Rheinische Post Erkelenz

John McCain rechnet mit Trump ab

- VON FRANK HERRMANN

Der todkranke US-Senator hat ein Buch veröffentl­icht – als Vermächtni­s und vielleicht letzte Attacke.

WASHINGTON John McCain weiß, dass er bald sterben wird. Er leidet an einem unheilbare­n Hirntumor. Im Senat in Washington, in dem er Arizona vertritt, hat man ihn seit Längerem nicht mehr gesehen. „Meine Stunde hat geschlagen“, schreibt McCain in einem Buch, aller Wahrschein­lichkeit nach seinem letzten.

„The Restless Wave“(„Die ruhelose Welle“), gestern in den USA erschienen, ist mehr als ein Memoirenba­nd. Es ist ein Plädoyer für eine Republik, die weltweit für ihre Ideale kämpft, statt sich abzuschott­en. Die für Werte steht, statt strikt an den eigenen Vorteil zu denken. Und da mit Donald Trump ein strikt auf den eigenen Vorteil bedachter Nationalis­t im Weißen Haus residiert, ist es auch eine Kritik an Trump.

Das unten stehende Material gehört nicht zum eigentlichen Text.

(* ===== verification/LiveScans.v ===== *)
(** * Scans beside writers

    [Scan] holds no lock between its chunks and its reads.  Beside clients that
    write all the while it ends, hands out ascending keys and no key twice, and
    nothing that was not in the map at some moment; and it misses no key that
    was there all along. *)

From S2P Require Import Prelude Bytes Decimal Record Datafile Hint Listing Manifest Index Store.
From S2P Require Import StoreInv WritePath Ops Reads Scans Recovery Engine Compact Settled Crash Disk.
From S2P Require Import Durability Writers Merging Snapshots.

Local Open Scope Z_scope.
Local Open Scope gokv_scope.

Section live_scan.
Context {I : Type} `{KeyIndexSpec I} {T : Type}.
Context (fn : bytes -> bytes -> T -> result error unit * T) (limit : Z).
Context (bound : Z) (env : scan_point -> store I -> store I) `{!Writers bound env}.
Implicit Types (s : store I) (L : logs) (M : newest).

Definition pairs_of (rs : list record) : list (bytes * bytes) := (fun r => (r_key r, r_value r)) <$> rs.

(** What becomes of the rest once a chunk's records are handed out. *)
Definition scan_on (out : sent_out (T := T)) (rest : list (bytes * bytes)) : result error unit * T :=
  match out with SReturn r t => (r, t) | SContinue n t => feed fn limit rest n t end.

Lemma send_refs_ran round refs : forall rs sent t s L M a, durable s L M a -> fits bound s ->
  Forall2 (fun p r => locates L p.1 p.2 r /\ tombstone r = false) refs rs ->
  exists out s' rss, send_refs fn limit env round refs sent t s = (out, s') /\ beside bound s L M rss s' /\
    (forall rest, feed fn limit (pairs_of rs ++ rest) sent t = scan_on out rest) /\
    match out with
    | SReturn r _ => r = Ok tt -> 0 < limit <= sent + zlen rs
    | SContinue n _ => n = sent + zlen rs
    end.
Proof using All.
  induction refs as [|p refs IH]; intros rs sent t s L M a Hd Hf Hrs; inversion Hrs as [|? r ? rs' [Hp Ht] Hrs']; subst.
  { exists (SContinue sent t), s, []. split; [done|]. split; [exists L, M, a; split; [apply ran_refl|done]|].
    split; [done|]. rewrite zlen_nil. lia. }
  cbn [send_refs]. destruct (writers_run (ScanRead round (length refs)) s L M a Hd Hf) as (rss & L' & M' & a' & Hr & Hd' & Hf').
  set (s1 := env (ScanRead round (length refs)) s) in *. pose proof (wo_grows _ _ _ _ _ _ _ Hr) as Hg.
  assert (Hloc : locates L' p.1 p.2 r) by (by eapply locates_grows). pose proof Hloc as (Hk & _ & Htb & _).
  unfold sm_catch. rewrite (readValue_ok s1 L' M' (du_ok _ _ _ _ Hd') (dk_calm _ _ _ (du_disk _ _ _ _ Hd')) p.1 p.2 r Hloc) by congruence.
  rewrite zlen_cons. pose proof (zlen_nonneg rs'). cbn [pairs_of fmap list_fmap app feed]. rewrite Hk.
  assert (Hb1 : beside bound s L M rss s1) by (by exists L', M', a').
  destruct (fn p.1 (r_value r) t) as [[[]|e] t']; [|by exists (SReturn (Err e) t'), s1, rss].
  destruct (_ && _) eqn:El.
  { exists (SReturn (Ok tt) t'), s1, rss. split; [done|]. split; [done|]. split; [done|]. intros _.
    apply andb_true_iff in El as [?%Z.ltb_lt ?%Z.leb_le]. lia. }
  destruct (IH rs' (sent + 1) t' s1 L' M' a' Hd' Hf') as (out & s' & rss' & E & (L2 & M2 & a2 & Hr2 & ?) & Hfeed & Hout).
  { eapply Forall2_impl; [exact Hrs'|]. intros ? ? [? ?]. split; [by eapply locates_grows|done]. }
  exists out, s', (rss ++ rss'). split; [done|]. split; [exists L2, M2, a2; split; [by eapply ran_trans|done]|].
  split; [done|]. destruct out; [intros Hr0; specialize (Hout Hr0)|]; lia.
Qed.

(** ** What a scan hands out *)

(** The pair was in the map at some moment. *)
Definition once_there M (R : list record) (p : bytes * bytes) : Prop :=
  exists r, r_key r = p.1 /\ r_value r = p.2 /\ tombstone r = false /\ (M !! p.1 = Some r \/ r ∈ R).

(** A scan of the keys that satisfy [ahead], of which [keys] are there now,
    after [sent] pairs. *)
Definition scans s L M (ahead : bytes -> Prop) (keys : list bytes) (endKey : bytes) (sent : Z) (t : T)
  (out : (result error unit * T) * store I) : Prop :=
  exists pairs s' rss, out = (feed fn limit pairs sent t, s') /\ beside bound s L M rss s' /\
    StronglySorted bytes_lt pairs.*1 /\ (forall k, k ∈ pairs.*1 -> ahead k /\ in_range endKey k) /\
    (forall p, p ∈ pairs -> once_there M (mjoin rss) p) /\
    ((feed fn limit pairs sent t).1 = Ok tt -> limit <= 0 \/ sent + zlen pairs < limit ->
     forall k r, k ∈ keys -> in_range endKey k -> M !! k = Some r -> tombstone r = false ->
       k ∉ (r_key <$> mjoin rss) -> (k, r_value r) ∈ pairs).

Lemma scans_later s L M rss s1 L1 M1 ahead keys keys1 endKey sent t out : ran s L M rss s1 L1 M1 ->
  (forall k, k ∈ keys -> k ∈ keys1) -> scans s1 L1 M1 ahead keys1 endKey sent t out ->
  scans s L M ahead keys endKey sent t out.
Proof.
  intros Hr Hk (pairs & s' & rss' & E & (L' & M' & a' & Hr' & Hd') & Hsort & Hin & Hthere & Hall).
  exists pairs, s', (rss ++ rss'). split; [done|]. split; [exists L', M', a'; split; [by eapply ran_trans|done]|].
  rewrite join_app. split; [done|]. split; [done|]. split.
  - intros p Hp. destruct (Hthere p Hp) as (r & Hrk & Hv & Ht & Hwhy). exists r. do 3 (split; [done|]). rewrite elem_of_app.
    destruct Hwhy as [Hm|?]; [|auto]. rewrite (wo_map _ _ _ _ _ _ _ Hr) in Hm. apply absorb_all_elem in Hm as [?|?]; auto.
  - intros Hok Hlim k r Hin' Hrange HM Ht. rewrite fmap_app, not_elem_of_app. intros [Hn Hn'].
    apply (Hall Hok Hlim k r); [by apply Hk|done| |done|done]. by rewrite (untouched_later _ _ _ _ _ _ _ k Hr).
Qed.

Lemma scans_end s L M a ahead keys endKey sent t : durable s L M a -> fits bound s ->
  (forall k, k ∈ keys -> ~ in_range endKey k) -> scans s L M ahead keys endKey sent t ((Ok tt, t), s).
Proof.
  intros Hd Hf Hout. exists [], s, []. split; [done|]. split; [exists L, M, a; split; [apply ran_refl|done]|].
  split; [constructor|]. split; [by intros k ?%not_elem_of_nil|]. split; [by intros p ?%not_elem_of_nil|].
  intros _ _ k r Hk Hin. by destruct (Hout k Hk).
Qed.

(** ** Chunks *)

Lemma live_refs_sorted ex : StronglySorted bytes_lt ex.*1 -> StronglySorted bytes_lt (live_refs ex).*1.
Proof.
  induction ex as [|p ex IH]; intros Hs; [done|]. cbn [fmap list_fmap] in Hs. apply StronglySorted_inv in Hs as [Hs Hp].
  unfold live_refs in *. rewrite filter_cons. destruct (decide _); [|by apply IH]. cbn [fmap list_fmap]. constructor; [by apply IH|].
  rewrite Forall_forall in *. intros k (q & -> & [_ Hq]%list_elem_of_filter)%list_elem_of_fmap. by apply Hp, list_elem_of_fmap_2.
Qed.

Lemma located_keys L refs rs : Forall2 (fun p r => locates L p.1 p.2 r) refs rs -> (pairs_of rs).*1 = refs.*1.
Proof.
  induction 1 as [|p r refs rs (Hk & _) _ IH]; [done|]. cbn [pairs_of fmap list_fmap fst]. unfold pairs_of in IH. by rewrite IH, Hk.
Qed.

Section chunk.
Context (s : store I) (L : logs) (M : newest) (a : Z) (Hd : durable s L M a) (Hf : fits bound s).
Context (ex : list (bytes * entry)) (Hnode : forall p, p ∈ ex -> indexed_node s p).
Context (endKey : bytes) (Hrange : forall p, p ∈ ex -> in_range endKey p.1).
Context (ahead ahead' : bytes -> Prop) (Hsort : StronglySorted bytes_lt ex.*1) (Hex : forall k, k ∈ ex.*1 -> ahead k).
Context (Hahead : forall k, ahead' k -> ahead k /\ forall q, q ∈ ex.*1 -> bytes_lt q k).

(** The pairs of the chunk's live keys. *)
Lemma chunk_hands_out : let pairs := pairs_of (found_live M ex) in
  Forall2 (fun p r => locates L p.1 p.2 r /\ tombstone r = false) (live_refs ex) (found_live M ex) /\
  StronglySorted bytes_lt pairs.*1 /\ (forall k, k ∈ pairs.*1 -> k ∈ ex.*1 /\ in_range endKey k) /\
  (forall R p, p ∈ pairs -> once_there M R p) /\
  (forall k r, k ∈ ex.*1 -> M !! k = Some r -> tombstone r = false -> (k, r_value r) ∈ pairs).
Proof using Hd Hnode Hrange Hsort.
  pose proof (du_ok _ _ _ _ Hd) as Hok. destruct (found_live_located s L M ex Hok Hnode) as [Hloc Hlive].
  pose proof (located_keys L _ _ Hloc) as Hkeys. cbv zeta. split; [|split; [|split; [|split]]].
  - clear Hkeys. induction Hloc as [|p r refs rs Hp _ IH]; constructor; [split; [done|apply Hlive; by left]|].
    apply IH. intros x Hx. apply Hlive. by right.
  - rewrite Hkeys. by apply live_refs_sorted.
  - rewrite Hkeys. intros k (p & -> & [_ Hp]%list_elem_of_filter)%list_elem_of_fmap. split; [by apply list_elem_of_fmap_2|by apply Hrange].
  - intros R p (r & -> & Hr)%list_elem_of_fmap. destruct (Hlive r Hr) as [Hm Ht]. exists r. simpl. auto.
  - intros k r Hk HM Ht. apply list_elem_of_fmap. exists r. split; [by rewrite (store_ok_keyed s L M Hok _ _ HM)|].
    apply list_elem_of_fmap in Hk as ([k' e] & -> & Hin). apply list_elem_of_omap. exists (k', e). split; [|done].
    apply list_elem_of_filter. split; [|done].
    destruct (node_located s L M Hok _ (Hnode _ Hin)) as (r' & Hr' & _ & _ & Et & _). simpl in *. congruence.
Qed.

Lemma scans_chunk fuel keys sent t :
  exists out s' rss L' M' a', send_refs fn limit env fuel (live_refs ex) sent t s = (out, s') /\
    ran s L M rss s' L' M' /\ durable s' L' M' a' /\ fits bound s' /\
    match out with
    | SReturn r t' => scans s L M ahead (ex.*1 ++ keys) endKey sent t ((r, t'), s')
    | SContinue n t' => forall keys' out', (forall k, k ∈ keys -> k ∈ keys') ->
        scans s' L' M' ahead' keys' endKey n t' out' -> scans s L M ahead (ex.*1 ++ keys) endKey sent t out'
    end.
Proof using All.
  destruct chunk_hands_out as (Hloc & Hsorted & Hin & Hthere & Hfound). set (rs := found_live M ex) in *.
  assert (Hlen : zlen (pairs_of rs) = zlen rs) by (unfold zlen, pairs_of; by rewrite length_fmap).
  destruct (send_refs_ran fuel (live_refs ex) rs sent t s L M a Hd Hf Hloc)
    as (out & s' & rss & E & (L' & M' & a' & Hr & Hd' & Hf') & Hfeed & Hout).
  exists out, s', rss, L', M', a'. do 4 (split; [done|]). destruct out as [r t'|n t'].
  - exists (pairs_of rs), s', rss. specialize (Hfeed []). rewrite app_nil_r in Hfeed. rewrite Hfeed. cbn [scan_on fst].
    split; [done|]. split; [by exists L', M', a'|]. split; [done|].
    split; [intros k Hk; destruct (Hin k Hk); auto|]. split; [by intros p Hp; apply Hthere|].
    intros Hr0 Hlim. specialize (Hout Hr0). rewrite Hlen in Hlim. lia.
  - intros keys' out' Hkeys Hrest. apply (scans_later _ _ _ _ _ _ _ _ keys _ _ _ _ _ Hr Hkeys) in Hrest
      as (pairs & s2 & rss2 & -> & Hb & Hs2 & Hin2 & Hth2 & Hall2).
    exists (pairs_of rs ++ pairs), s2, rss2. rewrite Hfeed. cbn [scan_on]. split; [done|]. split; [done|].
    rewrite fmap_app. split; [|split; [|split]].
    + apply StronglySorted_app_2; [|done|done]. intros k k' Hk Hk'. apply Hin in Hk as [Hk _]. apply Hin2 in Hk' as [Hk' _].
      by apply Hahead.
    + intros k [Hk|Hk]%elem_of_app; [destruct (Hin k Hk); auto|]. apply Hin2 in Hk as [Hk Hkr]. split; [by apply Hahead|done].
    + intros p [Hp|Hp]%elem_of_app; [by apply Hthere|by apply Hth2].
    + intros Hokf Hlim k r Hk Hkr HM Ht Hn. apply elem_of_app. apply elem_of_app in Hk as [Hk|Hk]; [left; by apply Hfound|right].
      apply (Hall2 Hokf); [|done..]. rewrite zlen_app in Hlim. lia.
Qed.
End chunk.

(** The keys of a chunk are behind the cursor it leaves. *)
Lemma parted_passed start s L M done ex rest cursor excl c x : store_ok s L M -> ex <> [] ->
  parted start s done (ex ++ rest) cursor excl -> parted start s (done ++ ex) rest c x ->
  StronglySorted bytes_lt ex.*1 /\ x = true /\ c ∈ ex.*1 /\ forall k, k ∈ ex.*1 -> bytes_le k c.
Proof.
  intros Hok Hne [HV _] [HV' Hcur]. destruct (si_index _ _ _ (ok_inv _ _ _ Hok)) as [Hwf _].
  pose proof (idx_from_sorted _ start Hwf) as Hs. rewrite HV in Hs.
  apply sorted_app_inv in Hs as (_ & Hs & _). apply sorted_app_inv in Hs as (Hs & _ & _). split; [done|].
  destruct ex as [|p0 ex0 _] using rev_ind; [done|]. rewrite app_assoc in Hcur.
  destruct Hcur as [(E & _ & _)|(d & p & E & -> & ->)]; [by destruct (done ++ ex0)|].
  apply app_inj_tail in E as [_ ->]. split; [done|]. rewrite fmap_app. split; [apply elem_of_app; right; by left|].
  apply sorted_app_inv in Hs as (_ & _ & Hlt). intros k [Hk|Hk]%elem_of_app.
  - apply list_elem_of_fmap in Hk as (q & -> & Hq). apply bytes_lt_le, Hlt; [done|by left].
  - apply list_elem_of_singleton in Hk as ->. apply bytes_le_iff. by right.
Qed.

(** ** The whole scan *)

(** The keys a scan is still to see. *)
Definition to_come (start cursor : bytes) (excl : bool) (k : bytes) : Prop :=
  bytes_le start k /\ (excl = true -> bytes_lt cursor k).

Lemma scan_rounds_ran start endKey : forall fuel s L M a done rest cursor excl sent t,
  durable s L M a -> fits bound s -> parted start s done rest cursor excl ->
  zlen rest + (bound - st_seq s) < Z.of_nat fuel ->
  scans s L M (to_come start cursor excl) rest.*1 endKey sent t
    (scan_rounds fn limit env fuel endKey cursor excl sent t s).
Proof using All.
  induction fuel as [|fuel IH]; intros s L M a done rest cursor excl sent t Hd Hf Hp Hfuel.
  { pose proof (zlen_nonneg rest). pose proof (fi_seq _ _ Hf). lia. }
  destruct (writers_run (ScanChunk fuel) s L M a Hd Hf) as (rss1 & L1 & M1 & a1 & Hr1 & Hd1 & Hf1).
  cbn [scan_rounds]. set (s1 := env _ s) in *.
  pose proof (du_ok _ _ _ _ Hd) as Hok. pose proof (du_ok _ _ _ _ Hd1) as Hok1.
  destruct (parted_wrote start s L M (mjoin rss1) s1 L1 M1 done rest cursor excl Hok Hok1 Hr1 Hp) as (done1 & rest1 & Hp1 & Hlen1 & Hk1).
  apply (scans_later _ _ _ _ _ _ _ _ _ _ _ _ _ _ Hr1 Hk1).
  destruct (scan_chunk_spec start endKey s1 L1 M1 done1 rest1 cursor excl Hok1 Hp1)
    as (ex & rest1' & -> & Hrefs & Hexam & Hnode & Hrange & Hend & Hmore).
  set (c := scan_chunk endKey cursor excl s1) in *. rewrite Hexam. rewrite zlen_app in Hlen1.
  assert (Hover : ex = [] \/ ck_atEnd c = true -> forall k, k ∈ rest1'.*1 -> ~ in_range endKey k).
  { intros Hwhy k (p & -> & Hpk)%list_elem_of_fmap. by apply Hend. }
  destruct (Z.eqb_spec (zlen ex) 0) as [Hz|Hz].
  { apply zlen_0_inv in Hz as ->. apply (scans_end s1 L1 M1 a1); [done..|]. apply Hover. by left. }
  assert (Hne : ex <> []) by (intros ->; done). specialize (Hmore Hne).
  destruct (parted_passed start s1 L1 M1 done1 ex rest1' cursor excl _ _ Hok1 Hne Hp1 Hmore) as (Hsort & Hx & Hcin & Hle).
  assert (Hcome : forall k, k ∈ ex.*1 -> to_come start cursor excl k).
  { intros k Hk. apply (parted_ahead start s1 L1 M1 done1 (ex ++ rest1') cursor excl k Hok1 Hp1). rewrite fmap_app, elem_of_app. by left. }
  destruct (scans_chunk s1 L1 M1 a1 Hd1 Hf1 ex Hnode endKey Hrange (to_come start cursor excl)
    (to_come start (ck_cursor c) (ck_exclusive c)) Hsort Hcome) with (fuel := fuel) (keys := rest1'.*1) (sent := sent) (t := t)
    as (out & s2 & rss2 & L2 & M2 & a2 & E & Hr2 & Hd2 & Hf2 & Hout).
  { intros k [Hk1' Hk2']. specialize (Hk2' Hx). split; [split; [done|]|].
    - intros Hxx. eapply bytes_lt_trans; [|exact Hk2']. by apply Hcome.
    - intros q Hq. eapply bytes_le_lt_trans; [by apply Hle|done]. }
  rewrite Hrefs, E, fmap_app. destruct out as [r t'|n t']; [done|].
  destruct (parted_wrote start s1 L1 M1 (mjoin rss2) s2 L2 M2 (done1 ++ ex) rest1' (ck_cursor c) (ck_exclusive c) Hok1 (du_ok _ _ _ _ Hd2) Hr2 Hmore)
    as (done2 & rest2 & Hp2 & Hlen2 & Hk2).
  destruct (ck_atEnd c) eqn:Ee.
  - apply (Hout rest1'.*1); [done|]. apply (scans_end s2 L2 M2 a2); [done..|]. apply Hover. by right.
  - apply (Hout rest2.*1); [done|]. apply (IH s2 L2 M2 a2 done2); [done..|].
    pose proof (wo_seq _ _ _ _ _ _ _ Hr1). pose proof (wo_seq _ _ _ _ _ _ _ Hr2). pose proof (zlen_nonneg ex). lia.
Qed.

Lemma over_nothing endKey start k : over endKey start = true -> bytes_le start k -> ~ in_range endKey k.
Proof.
  intros Ho Hle Hr. assert (Hin : in_range endKey start); [|by apply over_false in Hin; congruence].
  destruct Hr as [->|Hr]; [by left|right]. apply bytes_le_iff in Hr as [Hr|<-]; [|done].
  apply bytes_lt_le. by eapply bytes_le_lt_trans.
Qed.

Lemma durable_cnt c s L M a : durable s L M a -> durable (set_cnt c s) L M a.
Proof. intros [Hok Hdk Hc HM]. split; [by apply count_ok|by apply disk_cnt|done|done]. Qed.
End live_scan.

Den rügt der 81-Jährige etwa dafür, dass er in der Flüchtling­skrise jegliche Empathie vermissen lasse. Die Welt erwarte ein Amerika, das sich der Probleme der Menschheit annehme. „Wir sollten stolz sein auf diesen Ruf. Ich bin nicht sicher, ob der Präsident das versteht.“Trump, schreibt McCain auch, scheine der moralische Charakter von Herrschern nicht zu interessie­ren. „Zur Schau gestellte Härte oder ein Reality-Show-Faksimile von Härte scheinen ihm wichtiger zu sein als unsere Werte. Mit Schmeichel­eien sichert man sich seine Freundscha­ft, mit Kritik seine Feindschaf­t.“

Auch für Amerikaner, die politisch nichts mit ihm am Hut haben, ist McCain der Gegenentwu­rf zu Trump. Er war fünfeinhal­b Jahre in nordvietna­mesischer Kriegsgefa­ngenschaft, Trump ließ sich von einem Arzt einen Fersenspor­n attestiere­n, um nicht nach Vietnam eingezogen zu werden.

Und McCain steht wie kaum ein anderer für die Kultur der Debatte. Er liebt den Streit, die geistreich­e Zuspitzung. McCain, witzelt sein alter Vertrauter Mark Salter, würde sogar die Straßensei­te wechseln, wenn er drüben jemanden entdecke, mit dem er seine Kräfte messen könne. Allerdings war es nie seine Art, Kontrahent­en niederzuma­chen.

2008, er duellierte sich mit Barack Obama ums Weiße Haus, sagte eine seiner Anhängerin­nen, sie traue diesem Obama nicht, das sei doch ein Araber. Nein, sagte McCain, der sei ein anständige­r Familienme­nsch, mit dem er zufällig Meinungsve­rschiedenh­eiten habe. Trump dagegen bereitete den Boden für seine Kandidatur, indem er anzweifelt­e, dass Obama auf amerikanis­chem Boden geboren wurde. Was für ein Kontrast! Es sei unpatrioti­sch, „die Ideale aufzugeben, die wir in der Welt etabliert haben, nur um einem halbgaren Nationalis­mus zu genügen“, mahnt McCain.